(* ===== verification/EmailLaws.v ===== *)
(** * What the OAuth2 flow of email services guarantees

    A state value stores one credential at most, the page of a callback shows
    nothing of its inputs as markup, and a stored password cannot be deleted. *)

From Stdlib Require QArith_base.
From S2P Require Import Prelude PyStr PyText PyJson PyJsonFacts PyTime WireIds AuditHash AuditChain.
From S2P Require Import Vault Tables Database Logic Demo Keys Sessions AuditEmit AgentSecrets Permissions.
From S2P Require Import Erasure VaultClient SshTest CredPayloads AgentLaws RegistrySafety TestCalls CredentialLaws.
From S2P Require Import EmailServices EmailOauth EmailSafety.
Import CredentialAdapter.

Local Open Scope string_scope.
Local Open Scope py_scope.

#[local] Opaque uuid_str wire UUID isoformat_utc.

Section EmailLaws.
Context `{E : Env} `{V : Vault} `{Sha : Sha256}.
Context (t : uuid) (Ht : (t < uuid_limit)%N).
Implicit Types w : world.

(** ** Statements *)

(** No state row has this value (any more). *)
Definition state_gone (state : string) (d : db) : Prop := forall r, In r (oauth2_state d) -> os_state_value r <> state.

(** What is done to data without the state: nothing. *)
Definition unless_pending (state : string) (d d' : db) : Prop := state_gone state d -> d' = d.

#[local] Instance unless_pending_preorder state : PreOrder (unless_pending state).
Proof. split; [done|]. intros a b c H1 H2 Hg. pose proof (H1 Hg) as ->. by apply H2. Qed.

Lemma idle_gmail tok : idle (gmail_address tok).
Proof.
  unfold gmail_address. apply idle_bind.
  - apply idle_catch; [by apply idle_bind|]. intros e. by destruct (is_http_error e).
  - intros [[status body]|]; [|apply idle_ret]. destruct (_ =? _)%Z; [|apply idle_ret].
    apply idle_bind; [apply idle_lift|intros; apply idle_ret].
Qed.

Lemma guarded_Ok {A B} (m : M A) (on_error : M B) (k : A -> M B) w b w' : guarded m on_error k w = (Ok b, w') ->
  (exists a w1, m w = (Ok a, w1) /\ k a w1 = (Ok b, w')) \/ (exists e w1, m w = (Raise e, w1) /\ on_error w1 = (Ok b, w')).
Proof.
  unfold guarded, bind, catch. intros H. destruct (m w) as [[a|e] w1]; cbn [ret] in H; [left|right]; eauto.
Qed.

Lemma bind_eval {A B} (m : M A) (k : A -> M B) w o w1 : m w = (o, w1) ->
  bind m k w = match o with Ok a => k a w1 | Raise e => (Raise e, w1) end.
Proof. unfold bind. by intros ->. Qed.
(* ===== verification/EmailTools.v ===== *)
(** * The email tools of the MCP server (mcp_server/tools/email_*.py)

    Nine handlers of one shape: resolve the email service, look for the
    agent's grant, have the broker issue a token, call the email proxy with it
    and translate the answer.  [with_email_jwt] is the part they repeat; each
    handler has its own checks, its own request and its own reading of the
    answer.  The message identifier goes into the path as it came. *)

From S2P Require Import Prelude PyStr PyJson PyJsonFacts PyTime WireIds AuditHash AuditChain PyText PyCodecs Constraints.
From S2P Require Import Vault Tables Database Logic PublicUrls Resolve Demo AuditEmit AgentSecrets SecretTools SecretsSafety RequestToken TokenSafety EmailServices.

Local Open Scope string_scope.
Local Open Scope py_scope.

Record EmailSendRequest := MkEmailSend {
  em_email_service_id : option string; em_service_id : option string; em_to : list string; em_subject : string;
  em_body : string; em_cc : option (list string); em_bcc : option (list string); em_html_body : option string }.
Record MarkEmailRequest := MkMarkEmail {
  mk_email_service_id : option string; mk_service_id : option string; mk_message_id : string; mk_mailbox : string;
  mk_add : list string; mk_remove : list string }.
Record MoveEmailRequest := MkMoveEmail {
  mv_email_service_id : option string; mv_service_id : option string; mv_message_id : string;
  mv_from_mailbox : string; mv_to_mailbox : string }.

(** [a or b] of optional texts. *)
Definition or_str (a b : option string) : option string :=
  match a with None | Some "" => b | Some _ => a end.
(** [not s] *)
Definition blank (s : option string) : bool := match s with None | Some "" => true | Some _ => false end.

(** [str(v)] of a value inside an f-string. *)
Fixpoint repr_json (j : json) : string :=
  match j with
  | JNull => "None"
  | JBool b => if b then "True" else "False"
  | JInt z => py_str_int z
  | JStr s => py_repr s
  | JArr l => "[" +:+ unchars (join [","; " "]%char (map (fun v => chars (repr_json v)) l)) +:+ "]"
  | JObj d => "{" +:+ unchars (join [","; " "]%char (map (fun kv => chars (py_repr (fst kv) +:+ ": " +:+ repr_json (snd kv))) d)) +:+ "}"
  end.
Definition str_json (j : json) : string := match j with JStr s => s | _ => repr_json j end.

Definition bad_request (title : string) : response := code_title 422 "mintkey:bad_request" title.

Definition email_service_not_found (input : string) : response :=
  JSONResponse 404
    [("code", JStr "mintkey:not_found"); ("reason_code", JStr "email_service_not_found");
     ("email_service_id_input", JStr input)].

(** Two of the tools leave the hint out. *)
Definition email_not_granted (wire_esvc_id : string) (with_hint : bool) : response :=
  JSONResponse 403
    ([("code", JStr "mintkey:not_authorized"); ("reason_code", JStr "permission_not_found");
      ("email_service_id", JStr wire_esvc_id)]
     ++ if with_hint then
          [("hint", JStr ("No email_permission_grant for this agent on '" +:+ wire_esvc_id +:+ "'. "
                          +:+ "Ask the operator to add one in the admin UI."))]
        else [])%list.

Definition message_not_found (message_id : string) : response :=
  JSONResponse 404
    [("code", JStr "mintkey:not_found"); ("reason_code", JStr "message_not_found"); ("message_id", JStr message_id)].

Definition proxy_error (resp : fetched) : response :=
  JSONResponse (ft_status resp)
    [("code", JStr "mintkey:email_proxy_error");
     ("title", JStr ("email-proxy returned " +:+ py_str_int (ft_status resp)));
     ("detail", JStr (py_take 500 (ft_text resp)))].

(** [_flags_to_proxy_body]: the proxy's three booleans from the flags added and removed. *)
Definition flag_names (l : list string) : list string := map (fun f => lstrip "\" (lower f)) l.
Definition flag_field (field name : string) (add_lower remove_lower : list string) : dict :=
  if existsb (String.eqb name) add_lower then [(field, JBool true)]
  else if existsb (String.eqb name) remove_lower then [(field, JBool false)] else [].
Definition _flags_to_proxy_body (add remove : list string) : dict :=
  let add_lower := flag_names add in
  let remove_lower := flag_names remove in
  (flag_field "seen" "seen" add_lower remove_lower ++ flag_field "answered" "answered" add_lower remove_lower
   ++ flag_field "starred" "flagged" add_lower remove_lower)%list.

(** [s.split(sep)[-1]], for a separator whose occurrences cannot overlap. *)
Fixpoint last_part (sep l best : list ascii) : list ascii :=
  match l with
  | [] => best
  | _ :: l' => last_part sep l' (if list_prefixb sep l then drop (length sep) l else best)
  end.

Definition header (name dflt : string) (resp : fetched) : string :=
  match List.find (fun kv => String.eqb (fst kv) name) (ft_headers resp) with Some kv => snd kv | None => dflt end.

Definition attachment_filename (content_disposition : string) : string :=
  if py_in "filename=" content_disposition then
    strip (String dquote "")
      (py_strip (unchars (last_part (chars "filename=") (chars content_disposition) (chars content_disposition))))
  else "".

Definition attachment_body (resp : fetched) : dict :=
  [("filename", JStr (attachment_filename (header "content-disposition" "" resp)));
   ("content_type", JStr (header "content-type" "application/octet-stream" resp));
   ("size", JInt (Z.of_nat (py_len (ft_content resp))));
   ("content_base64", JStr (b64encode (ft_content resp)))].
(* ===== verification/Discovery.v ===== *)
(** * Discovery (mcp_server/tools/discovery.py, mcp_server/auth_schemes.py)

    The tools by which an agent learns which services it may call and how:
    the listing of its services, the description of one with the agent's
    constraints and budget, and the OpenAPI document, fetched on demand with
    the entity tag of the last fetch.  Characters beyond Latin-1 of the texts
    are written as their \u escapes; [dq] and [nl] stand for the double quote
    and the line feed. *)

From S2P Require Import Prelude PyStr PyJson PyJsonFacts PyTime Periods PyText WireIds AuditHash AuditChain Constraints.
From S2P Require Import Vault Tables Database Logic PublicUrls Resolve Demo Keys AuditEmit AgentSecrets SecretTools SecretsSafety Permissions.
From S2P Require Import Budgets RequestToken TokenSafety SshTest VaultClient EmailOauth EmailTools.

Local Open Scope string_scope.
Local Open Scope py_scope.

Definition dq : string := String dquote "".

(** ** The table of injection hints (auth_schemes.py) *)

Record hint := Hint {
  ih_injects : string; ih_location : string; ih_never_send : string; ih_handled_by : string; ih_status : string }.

*The task*
If a line in the entries above contains "mintkey", report it.

*Written solution*
Definition bad_request (title : string) : response := code_title 422 "mintkey:bad_request" title.
    [("code", JStr "mintkey:not_found"); ("reason_code", JStr "email_service_not_found");
    ([("code", JStr "mintkey:not_authorized"); ("reason_code", JStr "permission_not_found");
    [("code", JStr "mintkey:not_found"); ("reason_code", JStr "message_not_found"); ("message_id", JStr message_id)].
    [("code", JStr "mintkey:email_proxy_error");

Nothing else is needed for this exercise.